Dr. Andrzej Rys sustains that India is the Pharmacy of the world. Since 4 years there is the regular dialogue between the EU and India regards to the pharmaceuticals and we may call it quite a successful story. There is progress: we started to understand and trust each other. When we introduced the new directive – European Directive of Falsified Medicines we trusted Indian administration to take responsibility to license exported medicine to Europe. It might come as surprise for many of you, but we depend on import of supply chain from India and China. Since then we never had trouble with any of these certificates. As to other problematics, during the October Summit pharma came to the picture during the discussions of our leaders and it is clear that we have to strengthen the inspection and the capacity of Indian administration industry to work better, to make sure it corresponds to global standards of import and exports are achieved. We offered our Indian partners to join us in a multilateral work in the international council of harmonization. India has already joined us as an observer there and hopefully will become member. That is how envision the next layer of our collaboration.
Lilly Vasanthini is coming for IT sector, from Infosys, a global software organization with 10 billion in revenue.
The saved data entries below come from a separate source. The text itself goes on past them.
(** C24: on top of a known parent [Prepare] and [Finalize] succeed; [Seal] then
    produces a block if the miner is the authority of the block's slot, and
    declines otherwise; the sealed block is accepted by every node whose clock
    has reached its timestamp, with the miner as its author. *)
Theorem aura_honest_block_accepted now now' signFn root txs receipts header parent m n d e :
  signatures_ok e → rotation_ok config → Number header = Some m → wrap64 m ≠ 0 →
  GetHeader chain (ParentHash header) (wrap64 m - 1)%u64 = Some parent →
  Header_Hash parent = ParentHash header → Number parent = Some n → wrap64 n = (wrap64 m - 1)%u64 →
  au_Difficulty chain_config = Some d → is_u64 now → honest_key signFn (eSigner e) →
  ∃ h block,
    Prepare chain config chain_config now header = Ok h ∧ Time h = block_time now parent ∧
    Finalize root h txs receipts = Ok block ∧
    if bool_decide (authority_of_slot config (slot config (block_time now parent)) = Some (eSigner e)) then
      ∃ sealed delay, Seal config now' signFn block e = (Ok (sealed, delay), e) ∧
        0 ≤ delay ∧ block_transactions sealed = txs ∧ Root (block_header sealed) = root ∧
        author errMissingSignature errCrypto (block_header sealed) = Ok (eSigner e) ∧
        ∀ later (other : Engine RC SC), block_time now parent ≤ later → signatures_ok other →
          (verifyHeader chain config chain_config later (block_header sealed) [] other).1 = Ok tt
    else Seal config now' signFn block e = (Err errUnauthorized, e).
Proof.
  intros He Hok Hm Hnz Hget Hhash Hn Hnw Hd Hnow Hkey.
  destruct (aura_Prepare_ok now header parent m Hm Hget) as (h & Hrun & Hprep).
  destruct (aura_Finalize_ok root txs receipts _ _ _ _ m d Hprep Hm Hd) as (block & Hfin & Hprep' & Hcopy & Hunc & Htxs & Hroot).
  exists h, block. split; [done|]. split; [apply Hprep|]. split; [done|].
  destruct Hprep' as [Hp' Hn' Hd' Hx' Hmix' Ht']. rewrite <- Ht'.
  assert (is_u64 (Time (block_header block))) as Htu.
  { rewrite Ht'. unfold block_time. case_match; [done|apply wrap64_range]. }
  rewrite (aura_Seal_run now' signFn block e m) by (try done; congruence).
  case_bool_decide as Hslot; [|done].
  assert (∃ sig, encodeSigHeader (E := aura_error) (block_header block) = Ok sig) as [sig Henc].
  { unfold encodeSigHeader. rewrite bool_decide_false by lia. by eexists. }
  destruct (Hkey sig) as (sighash & b & pubkey & Hsign & Hsl & Hrec & Haddr).
  unfold mbind, gom_bind, lift. rewrite Henc, Hsign.
  assert (author errMissingSignature errCrypto (put_seal (block_header block) sighash) = Ok (eSigner e)) as Hauth
    by (by rewrite (author_put_seal _ _ _ _ _ _ _ Henc Hsl Hrec), Haddr).
  do 2 eexists; split; [done|]. split; [lia|]. split; [exact Htxs|]. split; [exact Hroot|]. split; [exact Hauth|].
  intros later other Hlater Hother.
  destruct (aura_verifyHeader_answers chain config chain_config later
    (block_header (WithSeal block (put_seal (block_header block) sighash))) [] other Hother) as [-> _].
  apply (aura_verify_spec_iff chain config chain_config _ _ _ m); [done|done|by cbn; congruence|done|].
  split; [|split].
  - split; cbn [WithSeal block_header]; [done| |done|done|].
    + rewrite put_seal_extra, length_app, length_take by lia. lia.
    + exists d. cbn. by rewrite Hd', Hd.
  - exists parent. split; [cbn; by rewrite Hp'|]. split; [by exists n|cbn; congruence|].
    cbn. rewrite Ht'. unfold block_time. destruct (_ <? now) eqn:Hlt; [apply Z.ltb_lt in Hlt; lia|lia].
  - by exists (eSigner e).
Qed.
End mining.

(** * Snapshots *)
Section snapshots.
Context `{CollisionFree}.
Context {RC SC : Type} `{CacheLaws Hash Snapshot RC} `{CacheLaws Hash Address SC}.
Context {CH : Type} `{ChainReader CH} (chain : CH).
Context (config : AuraConfig).
Implicit Types (header : Header) (headers parents : list Header) (s snap : Snapshot) (e : Engine RC SC) (c : SC).
(** ** Getters *)
Definition Exist a s : bool * StateDB T :=
  let '(o, s') := getStateObject a s in (bool_decide (is_Some o), s').
Definition Empty a s : bool * StateDB T :=
  let '(o, s') := getStateObject a s in (match o with None => true | Some o => empty_object o end, s').
Definition GetBalance a s : Z * StateDB T :=
  let '(o, s') := getStateObject a s in (match o with None => 0 | Some o => aBalance (oData o) end, s').
Definition GetNonce a s : Z * StateDB T :=
  let '(o, s') := getStateObject a s in (match o with None => 0 | Some o => aNonce (oData o) end, s').
Definition GetCodeHash a s : Hash * StateDB T :=
  let '(o, s') := getStateObject a s in (match o with None => zero_hash | Some o => aCodeHash (oData o) end, s').
Definition GetCode a s : option (list byte) * StateDB T :=
  let '(o, s') := getStateObject a s in
  match o with
  | None => (None, s')
  | Some o => let '(c, o') := object_Code o in (c, setStateObject a o' s')
  end.
Definition GetState a (key : Hash) s : Hash * StateDB T :=
  let '(o, s') := getStateObject a s in
  match o with
  | None => (zero_hash, s')
  | Some o => let '(v, o') := object_GetState o key in (v, setStateObject a o' s')
  end.
Definition GetCommittedState a (key : Hash) s : Hash * StateDB T :=
  let '(o, s') := getStateObject a s in
  match o with
  | None => (zero_hash, s')
  | Some o => let '(v, o') := object_GetCommittedState o key in (v, setStateObject a o' s')
  end.
Definition HasSuicided a s : bool * StateDB T :=
  let '(o, s') := getStateObject a s in (match o with None => false | Some o => oSuicided o end, s').
Definition GetRefund s : Z := refund s.
Definition GetLogs (h : Hash) s : list Log := default [] (logs s !! h).

(** ** Setters *)
Definition object_SetBalance a o (x : Z) s : StateDB T :=
  setStateObject a (setBalance o x) (journal_append (balanceChange a (aBalance (oData o))) s).
Definition touch a s : StateDB T :=
  let s1 := journal_append (touchChange a) s in
  if bool_decide (a = ripemd) then journal_dirty a s1 else s1.

Definition AddBalance a (amount : Z) s : StateDB T :=
  let '(o, s1) := GetOrNewStateObject a s in
  if amount =? 0 then (if empty_object o then touch a s1 else s1)
  else object_SetBalance a o (aBalance (oData o) + amount) s1.
Definition SubBalance a (amount : Z) s : StateDB T :=
  let '(o, s1) := GetOrNewStateObject a s in
  if amount =? 0 then s1 else object_SetBalance a o (aBalance (oData o) - amount) s1.
Definition SetBalance a (amount : Z) s : StateDB T :=
  let '(o, s1) := GetOrNewStateObject a s in object_SetBalance a o amount s1.
Definition SetNonce a (nonce : Z) s : StateDB T :=
  let '(o, s1) := GetOrNewStateObject a s in
  setStateObject a (setNonce o nonce) (journal_append (nonceChange a (aNonce (oData o))) s1).
Definition SetCode a (code : list byte) s : StateDB T :=
  let '(o, s1) := GetOrNewStateObject a s in
  let '(prevcode, o1) := object_Code o in
  setStateObject a (setCode o1 (code_hash code) (Some code))
    (journal_append (codeChange a prevcode (aCodeHash (oData o1))) s1).
Definition SetState a (key value : Hash) s : StateDB T :=
  let '(o, s1) := GetOrNewStateObject a s in
  let '(prev, o1) := object_GetState o key in
  if prev =? value then setStateObject a o1 s1
  else setStateObject a (setState o1 key value) (journal_append (storageChange a key prev) s1).
Definition Suicide a s : bool * StateDB T :=
  let '(o, s1) := getStateObject a s in
  match o with
  | None => (false, s1)
  | Some o =>
      (true, setStateObject a (setBalance (set_oSuicided o true) 0)
               (journal_append (suicideChange a (oSuicided o) (aBalance (oData o))) s1))
  end.

Definition AddRefund (gas : Z) s : StateDB T :=
  let s1 := journal_append (refundChange (refund s)) s in set_refund s1 (refund s1 + gas)%u64.
Definition SubRefund (gas : Z) s : Result unit (StateDB T) :=
  let s1 := journal_append (refundChange (refund s)) s in
  if refund s1 <? gas then Panic (ExplicitPanic "Refund counter below zero")
  else Ok (set_refund s1 (refund s1 - gas)%u64).

Definition stamp_log s (l : Log) : Log :=
  mkLog (lAddress l) (lTopics l) (lData l) (lBlockNumber l) (thash s) (txIndex s) (bhash s) (logSize s) (lRemoved l).
Definition AddLog (l : Log) s : StateDB T :=
  let s1 := journal_append (addLogChange (thash s)) s in
  set_logs s1 (<[thash s := default [] (logs s1 !! thash s) ++ [stamp_log s1 l]]> (logs s1)) (logSize s1 + 1).
Definition AddPreimage (h : Hash) (preimage : list byte) s : StateDB T :=
  match preimages s !! h with
  | Some _ => s
  | None => let s1 := journal_append (addPreimageChange h) s in
            set_preimages s1 (<[h := preimage]> (preimages s1))
  end.
Definition Prepare (th bh : Hash) (ti : Z) s : StateDB T := set_tx s th bh ti.

(** ** Reverting *)

(** Apply a change to a live object; a nil object panics. *)
Definition on_object a (f : stateObject → stateObject) s : Result unit (StateDB T) :=
  match getStateObject a s with
  | (Some o, s') => Ok (setStateObject a (f o) s')
  | (None, _) => Panic NilDereference
  end.

Definition entry_revert (e : journalEntry) s : Result unit (StateDB T) :=
  match e with
  | createObjectChange a =>
      Ok (set_stateObjectsDirty (set_stateObjects s (delete a (stateObjects s))) (stateObjectsDirty s ∖ {[a]}))
  | resetObjectChange a prev => Ok (setStateObject a prev s)
  | suicideChange a prev prevbalance =>
      match getStateObject a s with
      | (Some o, s') => Ok (setStateObject a (setBalance (set_oSuicided o prev) prevbalance) s')
      | (None, s') => Ok s'
      end
  | touchChange _ => Ok s
  | balanceChange a prev => on_object a (λ o, setBalance o prev) s
  | nonceChange a prev => on_object a (λ o, setNonce o prev) s
  | codeChange a prevcode prevhash => on_object a (λ o, setCode o prevhash prevcode) s
  | storageChange a key prevalue => on_object a (λ o, setState o key prevalue) s
  | refundChange prev => Ok (set_refund s prev)
  | addLogChange h =>
      let l := default [] (logs s !! h) in
      if bool_decide (length l = 1)%nat then Ok (set_logs s (delete h (logs s)) (logSize s - 1))
      else if bool_decide (length l = 0)%nat then Panic IndexOutOfRange
      else Ok (set_logs s (<[h := take (length l - 1) l]> (logs s)) (logSize s - 1))
  | addPreimageChange h => Ok (set_preimages s (delete h (preimages s)))
  end.

(** "Drop any dirty tracking induced by the change" *)
Definition undirty (e : journalEntry) (d : gmap Address Z) : gmap Address Z :=
  match dirtied e with
  | None => d
  | Some a => let n := default 0 (d !! a) - 1 in if n =? 0 then delete a d else <[a := n]> d
  end.

(** The loop of [journal.revert], over the entries to undo, last first. *)
Fixpoint undo (es : list journalEntry) s : Result unit (StateDB T) :=
  match es with
  | [] => Ok s
  | e :: es' =>
      s1 ← entry_revert e s;
      undo es' (set_journal s1 (entries s1) (undirty e (dirties s1)))
  end.
Definition journal_revert (snapshot : nat) s : Result unit (StateDB T) :=
  s1 ← undo (reverse (drop snapshot (entries s))) s;
  mret (set_journal s1 (take snapshot (entries s1)) (dirties s1)).

Definition Snapshot s : Z * StateDB T :=
  let id := nextRevisionId s in
  (id, set_revisions s (validRevisions s ++ [(id, length (entries s))]) (id + 1)).
(* ===== verification/StateRevert.v ===== *)
(** Reverting the world state: after any operations [RevertToSnapshot]
    restores what could be observed when the snapshot was taken. *)
From S2P Require Import Prelude Types Sealing Blocks StateDB.

(** * What can be observed of a state *)
Section observation.
Context {T : Type} `{StateTrie T} `{StateStore}.
Implicit Types (s t : StateDB T) (o p : stateObject) (a : Address).

Definition code_of o : option (list byte) := (object_Code o).1.
Definition committed_of o (key : Hash) : Hash := (object_GetCommittedState o key).1.
Definition storage_of o (key : Hash) : Hash := (object_GetState o key).1.

(** Two objects that no getter tells apart. *)
Record object_equiv o p : Prop := {
  oeq_data : oData o = oData p;
  oeq_code : code_of o = code_of p;
  oeq_committed key : committed_of o key = committed_of p key;
  oeq_storage key : storage_of o key = storage_of p key;
  oeq_suicided : oSuicided o = oSuicided p;
  oeq_deleted : oDeleted o = oDeleted p
}.
#[export] Instance object_equiv_equivalence : Equivalence object_equiv.
Proof.
  split; [by split|by intros o p []; split|].
  intros o p q [] []; split; intros; etransitivity; eauto.
Qed.

(** The object [getStateObject] answers. *)
Definition live a s : option stateObject := (getStateObject a s).1.

(** States that differ in caches and in the journal only. *)
Record state_equiv s t : Prop := {
  seq_live a : option_Forall2 object_equiv (live a s) (live a t);
  seq_trie : trie s = trie t;
  seq_refund : refund s = refund t;
  seq_tx : (thash s, bhash s, txIndex s) = (thash t, bhash t, txIndex t);
  seq_logs h : GetLogs h s = GetLogs h t;
  seq_logSize : logSize s = logSize t;
  seq_preimages : preimages s = preimages t
}.
#[export] Instance state_equiv_equivalence : Equivalence state_equiv.
Proof.
  split.
  - intros s. split; [|done..]. intros a. reflexivity.
  - intros s t []; split; [|done..]. intros a. by symmetry.
  - intros s t u [] []; split; intros; etransitivity; eauto.
Qed.

Lemma live_unfold a s :
  live a s = match stateObjects s !! a with
             | Some o => if oDeleted o then None else Some o
             | None => newObject <$> TryGet a (trie s)
             end.
Proof.
  unfold live, getStateObject. destruct (stateObjects s !! a) as [o|]; [by destruct (oDeleted o)|].
  by destruct (TryGet a (trie s)).
Qed.
Lemma live_set a b o s :
  live b (setStateObject a o s) = if decide (b = a) then (if oDeleted o then None else Some o) else live b s.
Proof.
  rewrite !live_unfold. cbn. case_decide as Hb; [subst; by rewrite lookup_insert_eq|].
  by rewrite lookup_insert_ne.
Qed.
Lemma live_not_deleted a s o : live a s = Some o → oDeleted o = false.
Proof.
  rewrite live_unfold. destruct (stateObjects s !! a) as [o'|].
  - destruct (oDeleted o') eqn:Hd; [done|]. by intros [= <-].
  - destruct (TryGet a (trie s)); [|done]. by intros [= <-].
Qed.

(** Replacing an object by an equivalent one, or by the one it had. *)
Lemma set_equiv a o s t :
  oDeleted o = false → option_Forall2 object_equiv (Some o) (live a t) → state_equiv s t →
  state_equiv (setStateObject a o s) t.
Proof.
  intros Hd Ho [Hl]. split; [|done..]. intros b. rewrite live_set. case_decide as Hb; [|apply Hl].
  subst. by rewrite Hd.
Qed.
Lemma set_proper a o p s t :
  object_equiv o p → state_equiv s t → state_equiv (setStateObject a o s) (setStateObject a p t).
Proof.
  intros Ho [Hl]. split; [|done..]. intros b. rewrite !live_set. case_decide; [|apply Hl].
  rewrite (oeq_deleted _ _ Ho). destruct (oDeleted p); by constructor.
Qed.
Lemma set_journal_equiv s es d : state_equiv (set_journal s es d) s.
Proof. by split; [intros a; rewrite !live_unfold; reflexivity|..]. Qed.
Lemma set_revisions_equiv s r n : state_equiv (set_revisions s r n) s.
Proof. by split; [intros a; rewrite !live_unfold; reflexivity|..]. Qed.

(** Loading an object changes nothing that can be observed. *)
Lemma getStateObject_run a s : ∃ s', getStateObject a s = (live a s, s') ∧ state_equiv s' s ∧
  entries s' = entries s ∧ dirties s' = dirties s ∧ validRevisions s' = validRevisions s ∧
  nextRevisionId s' = nextRevisionId s ∧ trie s' = trie s ∧
  (s' = s ∨ ∃ o, live a s = Some o ∧ s' = setStateObject a o s).
Proof.
  exists (getStateObject a s).2. unfold live. rewrite <- surjective_pairing. split; [done|].
  unfold getStateObject. destruct (stateObjects s !! a) as [o|] eqn:Ho.
  - destruct (oDeleted o); cbn; split_and!; try done; by left.
  - destruct (TryGet a (trie s)) as [data|] eqn:Hd; cbn; [|split_and!; [reflexivity|done..|by left]].
    split_and!; try done; [|right; by exists (newObject data)].
    apply set_equiv; [done| |reflexivity]. rewrite live_unfold, Ho, Hd. cbn. by constructor.
Qed.

(** ** Object updates respect equivalence *)
Definition object_proper (f : stateObject → stateObject) : Prop :=
  (∀ o p, object_equiv o p → object_equiv (f o) (f p)) ∧ ∀ o, oDeleted (f o) = oDeleted o.

Lemma committed_set_data o data key :
  aRoot data = aRoot (oData o) → committed_of (set_oData o data) key = committed_of o key.
Proof. intros Hr. unfold committed_of, object_GetCommittedState. cbn. by rewrite Hr; destruct (oOrigin o !! key). Qed.
Lemma storage_set_data o data key :
  aRoot data = aRoot (oData o) → storage_of (set_oData o data) key = storage_of o key.
Proof.
  intros Hr. unfold storage_of, object_GetState. cbn. destruct (oDirty o !! key); [done|].
  by apply committed_set_data.
Qed.
Lemma code_set_data o data :
  aCodeHash data = aCodeHash (oData o) → code_of (set_oData o data) = code_of o.
Proof. intros Hc. unfold code_of, object_Code. cbn. rewrite Hc. by destruct (oCode o); [|destruct (_ =? _)]. Qed.

Lemma setBalance_proper x : object_proper (λ o, setBalance o x).
Proof.
  split; [|done]. intros o p [Hd Hc Hcm Hst Hs Hdl]. unfold setBalance. split; cbn.
  - by rewrite Hd.
  - by rewrite !code_set_data.
  - intros key. by rewrite !committed_set_data.
  - intros key. by rewrite !storage_set_data.
  - done.
  - done.
Qed.
Lemma setNonce_proper x : object_proper (λ o, setNonce o x).
Proof.
  split; [|done]. intros o p [Hd Hc Hcm Hst Hs Hdl]. unfold setNonce. split; cbn.
  - by rewrite Hd.
  - by rewrite !code_set_data.
  - intros key. by rewrite !committed_set_data.
  - intros key. by rewrite !storage_set_data.
  - done.
  - done.
Qed.
Lemma code_suicided o b : code_of (set_oSuicided o b) = code_of o.
Proof. unfold code_of, object_Code. cbn. by destruct (oCode o); [|destruct (_ =? _)]. Qed.
Lemma committed_suicided o b key : committed_of (set_oSuicided o b) key = committed_of o key.
Proof. unfold committed_of, object_GetCommittedState. cbn. by destruct (oOrigin o !! key). Qed.
Lemma storage_suicided o b key : storage_of (set_oSuicided o b) key = storage_of o key.
Proof. unfold storage_of, object_GetState. cbn. destruct (oDirty o !! key); [done|]. apply committed_suicided. Qed.
Lemma setSuicided_proper b x : object_proper (λ o, setBalance (set_oSuicided o b) x).
Proof.
  destruct (setBalance_proper x) as [Hb Hd]. split; [|done]. intros o p Ho. apply Hb.
  destruct Ho as [Hd' Hc Hcm Hst Hs Hdl]. split; [exact Hd'| | | |done|exact Hdl].
  - by rewrite !code_suicided.
  - intros key. by rewrite !committed_suicided.
  - intros key. by rewrite !storage_suicided.
Qed.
Again, we are not really an SME, but we consider us small in the EU as there is so much to do and so much to learn from the partnership. One of our largest partners in Belgium for instance, is Belgacom where we cooperate in modernisation of services and software. We started in 1981, we entered the market of Germany, we identified where we could start working together and why did we primarily get out from India. At the moment in Germany, we are partnering with major organizations in the automotive (BWW), pharmaceutical (Novartis), banking (Commerzbank and Deutschebank) and financial sectors providing software solutions and modernization of IP services. If we look at it from the Indian standpoint we are the country with a very strong expertise in software engineering, with no language barrier, therefore it is easy to communicate and connect to the rest of the world and exchange information. When we talk of IT services there are many constraints: for instance, data privacy is a key element of discussion these days. To our view the ideal mode of working together: we started at automatization back at 1981 we started to provide on sight and offshore services specifically in Europe. Being said, obviously providing services offshore is directly related with data security and precautions for the data not being leaked and from our personal experience we have managed to achieve that target.